All-in-one integration testing: tox¶
It is actually possible to automate all the above by using the tox utility. Tox will create a series of local environments, fetch the required dependencies for each of them and run the desired command inside each of them. Currently, the actions ran by tox include:
- running the test suite under Python 2.7, 3.2 and 3.3
- running the test suite with code coverage enabled, so as to create
the coverage report in
htmlcov
- building the documentation and making the result available in
docs/_build/html
(this is all described in the tox.ini
file at the root of the source
tree)
All you have to do is to type this single command:
$ tox
Note that you can select a single “environment” (or action) to run; for example, to only re-build the docs, type:
$ tox -e docs
Contributing¶
Contributions are welcome. The ecosystem of Python Asterisk libraries is currently fragmented; Obelus’ design ambitions to achieve reusability in more contexts than the usual per-framework, per-programming style segregation.
If you have code to contribute (either a new feature, an enhancement or a bug fix), you can fork the repository on BitBucket and create a pull request with your changes.
If you want to contribute documentation, you can either use the same workflow as for code or (for small changes) open an issue on the tracker with your suggested changes.
If you want to discuss a potential change or problem, please either create an issue on the issue tracker or contact the author by e-mail.
Guidelines¶
Here are some formal guidelines for code changes:
- Your change must have unit tests for it
- Your code must respect PEP 8 and the general coding style of the library
- Your code must be compatible with Python 2.7, 3.2 and later (running
tox
helps ensure that, see above) - Your code must not break existing tests.
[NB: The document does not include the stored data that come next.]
(** ** Thinking mode *)

(** X24: thinking mode, entered and left.  Entering puts the first
    target (the host when there is none) on the shared screen with the
    command's duration (thirty seconds when it has none) and the end
    time that follows from it, shows that speaker's orb as thinking and
    mutes the other agents; when the timer ends the mode the shared
    screen is the conversation again and both agents' orbs show
    listening, while the human's orb, if the human was the target, still
    shows thinking; captions and autopilot are untouched, and a second
    timer callback changes nothing. *)
Theorem X24_thinking_mode_round_trip (st : State) (command : Command)
    (now : Z) :
  let speaker := match targets command with t :: _ => t | [] => claude end in
  let durationMs := match commandDurationMs command with
                    | Some d => d
                    | None => 30000%Z
                    end in
  let during := enterThinkingMode st command now in
  let after := exitThinkingMode during in
  sharedScreen during
  = thinkingScreen
      {| SharedScreenThinkingState.speaker := speaker;
         SharedScreenThinkingState.durationMs := durationMs;
         SharedScreenThinkingState.startedAt := now;
         SharedScreenThinkingState.endsAt := (now + durationMs)%Z |}
  /\ orbStates during speaker = thinking
  /\ (forall other, (other = claude \/ other = guest) -> other <> speaker ->
        orbStates during other = muted)
  /\ sharedScreen after = conversationScreen
  /\ orbStates after claude = listening
  /\ orbStates after guest = listening
  /\ orbStates after you
     = (if SpeakerId_eqb speaker you then thinking else orbStates st you)
  /\ captions after = captions st
  /\ autopilot after = autopilot st
  /\ exitThinkingMode after = after.
Proof.
  intros speaker durationMs during after.
  assert (Hscreen : sharedScreen during
            = thinkingScreen
                {| SharedScreenThinkingState.speaker := speaker;
                   SharedScreenThinkingState.durationMs := durationMs;
                   SharedScreenThinkingState.startedAt := now;
                   SharedScreenThinkingState.endsAt := (now + durationMs)%Z |}).
  { unfold during, enterThinkingMode. fold speaker.
    cbn [fold_left].
    destruct (SpeakerId_eqb claude speaker), (SpeakerId_eqb guest speaker);
      rest; reflexivity. }
  assert (Horb : forall s,
            orbStates during s
            = if SpeakerId_eqb s speaker then thinking
              else match s with
                   | you => orbStates st you
                   | _ => muted
                   end).
  { intros s. unfold during, enterThinkingMode. fold speaker.
    cbn [fold_left].
    destruct speaker, s; cbn [SpeakerId_eqb]; orbs; reflexivity. }
  assert (Hafter : after
            = updateOrbState
                (updateOrbState
                   {| autopilot := autopilot during;
                      orbStates := orbStates during;
                      captions := captions during;
                      sharedScreen := conversationScreen |}
                   claude listening)
                guest listening).
  { unfold after, exitThinkingMode. rewrite Hscreen. reflexivity. }
  assert (Hrest : captions during = captions st
                  /\ autopilot during = autopilot st).
  { unfold during, enterThinkingMode. cbn [fold_left].
    destruct (SpeakerId_eqb claude _), (SpeakerId_eqb guest _);
      rest; split; reflexivity. }
  split; [exact Hscreen|].
  split; [rewrite Horb; now destruct speaker|].
  split.
  { intros other Hagent Hne. rewrite Horb.
    destruct Hagent as [-> | ->]; destruct speaker; cbn; congruence. }
  rewrite Hafter.
  split; [rest; reflexivity|].
  split; [orbs; reflexivity|].
  split; [orbs; reflexivity|].
  split; [orbs; cbn [orbStates]; rewrite Horb; now destruct speaker|].
  split; [rest; cbn [captions]; apply Hrest|].
  split; [rest; cbn [autopilot]; apply Hrest|].
  unfold exitThinkingMode at 1. rest. reflexivity.
Qed.

End SessionExtras.
(** Hanging a root under another one, with the ranks of the rule. *)
Lemma link_rank_inv Vs p rank rank' c u kc ku :
  uf_inv Vs p rank → rank_inv Vs p rank →
  p !! c = Some c → p !! u = Some u → c ≠ u →
  rank !! c = Some kc → rank !! u = Some ku →
  (ku < kc ∧ rank' = rank ∨ ku = kc ∧ rank' = <[c:=kc + 1]> rank) →
  uf_inv Vs (<[u:=c]> p) rank' ∧ rank_inv Vs (<[u:=c]> p) rank'.
Proof.
  intros (Hp & Hdp & Hdr) (H0 & Hlt & Hsz) Hc Hu Hcu Hkc Hku Hrule.
  destruct (link_forest p u c Hp Hu Hc) as (Hp' & Hdp' & Hrep); [done|].
  assert (dom rank' = dom rank) as Hdr'.
  { destruct Hrule as [[_ ->]|[_ ->]]; [done|]. rewrite dom_insert_L.
    apply (elem_of_dom_2 (D:=gset V)) in Hkc. by apply subseteq_union_1_L, singleton_subseteq_l. }
  assert (∀ z k, z ≠ c → rank' !! z = Some k → rank !! z = Some k) as Hold.
  { intros z k Hz. destruct Hrule as [[_ ->]|[_ ->]]; [done|]. by rewrite lookup_insert_ne. }
  assert (∃ kc', rank' !! c = Some kc' ∧ kc ≤ kc' ∧ ku < kc' ∧
                 (kc' = kc ∨ kc' = kc + 1 ∧ ku = kc)) as (kc' & Hkc' & Hle & Hlt' & Hkc'').
  { destruct Hrule as [[? ->]|[? ->]].
    - exists kc. split_and!; [done|lia|lia|by left].
    - exists (kc + 1). rewrite lookup_insert_eq. split_and!; [done|lia|lia|right; lia]. }
  split; [unfold uf_inv; split_and!; [done|congruence..]|]. split_and!.
  - intros z k Hz. destruct (decide (z = c)) as [->|Hzc].
    + rewrite Hkc' in Hz. simplify_eq. pose proof (H0 _ _ Hkc). lia.
    + eapply H0, Hold; done.
  - intros z y kz ky Hz Hne Hkz Hky. destruct (decide (u = z)) as [->|Hzu].
    + rewrite lookup_insert_eq in Hz. simplify_eq.
      apply Hold in Hkz; [|done]. simplify_eq. lia.
    + rewrite lookup_insert_ne in Hz by done.
      assert (z ≠ c) as Hzc by (intros ->; congruence).
      apply Hold in Hkz; [|done].
      destruct (decide (y = c)) as [->|Hyc].
      * simplify_eq. pose proof (Hlt _ _ _ _ Hz Hne Hkz Hkc). lia.
      * apply Hold in Hky; [|done]. by eapply Hlt.
  - intros s k Hs Hk. destruct (decide (u = s)) as [->|Hsu].
    { rewrite lookup_insert_eq in Hs. by simplify_eq. }
    rewrite lookup_insert_ne in Hs by done.
    assert (∀ x, x ∈ Vs → (rep (<[u:=c]> p) x = s ↔
              rep p x = s ∨ s = c ∧ rep p x = u)) as Hmem.
    { intros x Hx. rewrite Hrep by (by rewrite Hdp). case_decide; naive_solver. }
    destruct (decide (s = c)) as [->|Hsc].
    + assert (members_of Vs (<[u:=c]> p) c = members_of Vs p c ∪ members_of Vs p u) as ->.
      { unfold members_of. apply set_eq. intros x.
        rewrite elem_of_union, !elem_of_filter. specialize (Hmem x). naive_solver. }
      rewrite size_union.
      2:{ unfold members_of. intros x [? _]%elem_of_filter [? _]%elem_of_filter. congruence. }
      pose proof (Hsz _ _ Hc Hkc) as Hc2. pose proof (Hsz _ _ Hu Hku) as Hu2.
      rewrite Hkc' in Hk. simplify_eq.
      destruct Hkc'' as [->|[-> ->]]; [lia|].
      pose proof (H0 _ _ Hkc). rewrite Z.pow_add_r, Z.pow_1_r by lia. lia.
    + assert (members_of Vs (<[u:=c]> p) s = members_of Vs p s) as ->.
      { unfold members_of. apply set_eq. intros x.
        rewrite !elem_of_filter. specialize (Hmem x). naive_solver. }
      apply Hsz; [done|]. by apply Hold.
Qed.

(** A union keeps the invariants. *)
Lemma union_rank_inv Vs p rank a b res p' rank' :
  uf_inv Vs p rank → rank_inv Vs p rank →
  _union_returning_choosen a b p rank = Ok (res, p', rank') →
  uf_inv Vs p' rank' ∧ rank_inv Vs p' rank'.
Proof.
  intros Huf Hrk Hun.
  apply _union_returning_choosen_cases in Hun as (p1 & p2 & r1 & r2 & Hf1 & Hf2 & Hcases).
  destruct (find_rank_inv _ _ _ _ _ _ Huf Hrk Hf1) as (Huf1 & Hrk1 & _).
  destruct (find_rank_inv _ _ _ _ _ _ Huf1 Hrk1 Hf2) as (Huf2 & Hrk2 & _).
  destruct (find_Ok _ _ _ _ Hf2) as (_ & _ & Hroot2).
  assert (p2 !! r1 = Some r1) as Hr1.
  { apply find_Ok in Hf1 as (Hr1 & _ & Hroot1).
    eapply root_of_is_root, Hroot2, Hroot1, root_of_root, root_of_is_root, Hr1. }
  assert (p2 !! r2 = Some r2) as Hr2.
  { apply find_Ok in Hf2 as (Hr2 & _ & _).
    eapply root_of_is_root, Hroot2, root_of_root, root_of_is_root, Hr2. }
  destruct Hcases as [(_ & _ & -> & ->)|(Hne & k1 & k2 & Hk1 & Hk2 & Hrule)]; [done|].
  destruct Hrule as [(? & _ & -> & ->)|[(? & _ & -> & ->)|(? & _ & -> & ->)]].
  - eapply (link_rank_inv _ _ _ _ r1 r2); try done. left. split; [lia|done].
  - eapply (link_rank_inv _ _ _ _ r2 r1); try done. right. by split.
  - eapply (link_rank_inv _ _ _ _ r2 r1); try done. left. split; [lia|done].
Qed.

Lemma mst_body_rank_inv Vs e p rank (mst : gset edge) p' rank' mst' :
  uf_inv Vs p rank → rank_inv Vs p rank →
  mst_body e (p, rank, mst) = Ok (p', rank', mst') →
  uf_inv Vs p' rank' ∧ rank_inv Vs p' rank'.
Proof.
  destruct e as [[w a] b]. intros Huf Hrk Hb. unfold mst_body in Hb. inv_Ok Hb.
  destruct (find_rank_inv _ _ _ _ _ _ Huf Hrk Hstep) as (Huf1 & Hrk1 & _).
  destruct (find_rank_inv _ _ _ _ _ _ Huf1 Hrk1 Hstep0) as (Huf2 & Hrk2 & _).
  case_decide; [|by simplify_eq].
  rewrite _union_choosen in Hb. inv_Ok Hb. inv_Ok Hstep1. simplify_eq.
  eapply union_rank_inv; eauto.
Qed.

Lemma clustering_body_rank_inv Vs e (st st' : cstate (V:=V)) :
  uf_inv Vs (st_parent st) (st_rank st) → rank_inv Vs (st_parent st) (st_rank st) →
  clustering_body e st = Ok st' →
  uf_inv Vs (st_parent st') (st_rank st') ∧ rank_inv Vs (st_parent st') (st_rank st').
Proof.
  destruct e as [[w a] b]. intros Huf Hrk Hb. unfold clustering_body in Hb. inv_Ok Hb.
  destruct (find_rank_inv _ _ _ _ _ _ Huf Hrk Hstep) as (Huf1 & Hrk1 & _).
  destruct (find_rank_inv _ _ _ _ _ _ Huf1 Hrk1 Hstep0) as (Huf2 & Hrk2 & _).
  case_decide; [|by simplify_eq].
  inv_Ok Hb.
  destruct (union_rank_inv _ _ _ _ _ _ _ _ Huf2 Hrk2 Hstep1) as [Huf3 Hrk3].
  simplify_eq. simpl.
  destruct o as [[c u]|]; [|by simplify_eq].
  inv_Ok Hstep2.
  match goal with
  | Hf1 : find a g2 = Ok (_, ?q1), Hf2 : find b ?q1 = Ok _ |- _ =>
      destruct (find_rank_inv _ _ _ _ _ _ Huf3 Hrk3 Hf1) as (Huf4 & Hrk4 & _);
      destruct (find_rank_inv _ _ _ _ _ _ Huf4 Hrk4 Hf2) as (Huf5 & Hrk5 & _)
  end.
  by simplify_eq.
Qed.

Lemma make_sets_rank_inv Vs :
  let '(p, rank, cc) := make_sets Vs in uf_inv Vs p rank ∧ rank_inv Vs p rank.
Proof.
  pose proof (make_sets_inv Vs) as Hinit. pose proof (make_sets_lookup Vs) as Hl.
  destruct (make_sets Vs) as [[p rank] cc]. destruct Hinit as (Hrep & Hinv & _).
  simpl in Hl. split; [apply (cinv_uf _ _ Hinv)|]. split_and!.
  - intros x k. destruct (Hl x) as (_ & -> & _). case_decide; naive_solver lia.
  - intros x y kx ky. destruct (Hl x) as (-> & _). case_decide; naive_solver.
  - intros s k Hs. destruct (Hl s) as (Hps & -> & _). rewrite Hps in Hs.
    case_decide as HsV; [|done]. intros ?; simplify_eq.
    assert (s ∈ members_of Vs p s) as Hin by (unfold members_of; by rewrite elem_of_filter).
    assert (size ({[s]} : gset V) ≤ size (members_of Vs p s))%nat as Hle
      by (apply subseteq_size; set_solver).
    rewrite size_singleton in Hle. simpl. lia.
Qed.

(** Registering the vertices gives a state of the disjoint sets. *)
Lemma make_sets_state Vs :
  uf_inv Vs (make_sets Vs).1.1 (make_sets Vs).1.2 ∧
  rank_inv Vs (make_sets Vs).1.1 (make_sets Vs).1.2.
Proof. pose proof (make_sets_rank_inv Vs). by destruct (make_sets Vs) as [[p rank] cc]. Qed.

(** A chain of [m] steps to a root needs [2 ^ m] vertices. *)
Lemma rank_inv_height Vs p rank m x r :
  uf_inv Vs p rank → rank_inv Vs p rank → reaches p m x r → 2 ^ Z.of_nat m ≤ Z.of_nat (size Vs).
Proof.
  intros Huf Hrk Hm.
  destruct (reaches_rank _ _ _ _ _ _ Huf Hrk Hm) as (kx & kr & Hkx & Hkr & Hle).
  destruct Hrk as (H0 & _ & Hsz).
  pose proof (Hsz _ _ (reaches_is_root _ _ _ _ Hm) Hkr) as H2.
  pose proof (H0 _ _ Hkx).
  assert (size (members_of Vs p r) ≤ size Vs)%nat
    by (apply subseteq_size; unfold members_of; set_solver).
  assert (2 ^ Z.of_nat m ≤ 2 ^ kr) by (apply Z.pow_le_mono_r; lia).
  lia.
Qed.

End union_by_rank.

(** ** Facts about the runs *)

Section runs.
Context `{Countable V} (vle : relation V) `{!RelDecision vle}.
Implicit Types (edges l : list (edge (V:=V))) (Vs : gset V) (p : gmap V V).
There are also some design principles which new code should abide by:
- Global state is shunned, because it limits the library’s flexibility and also because it makes testing more painful.
- Actual I/O (input / output) should be separated into specialized modules or objects, such as the existing adapters.
- The core classes should be event-driven, and never block waiting on external events.
Avenues for development¶
If you are looking for ideas or wondering what is currently lacking, here are a bunch of suggestions:
- Add high-level methods to
obelus.agi.AGISession
exposing the various AGI commands (as pyst does). - Develop unit tests for the Tornado and Twisted adapters.
- Make the CLI examples more featureful.
- Investigate if
obelus.common.Handler
can be made to resemble PEP 3156 Futures (perhaps by reusing Tornado’s _DummyFuture implementation?). - Investigate if
obelus.common.Handler
can be integrated into Tornado and Twisted coroutines (this may or may not be the same question as the previous one).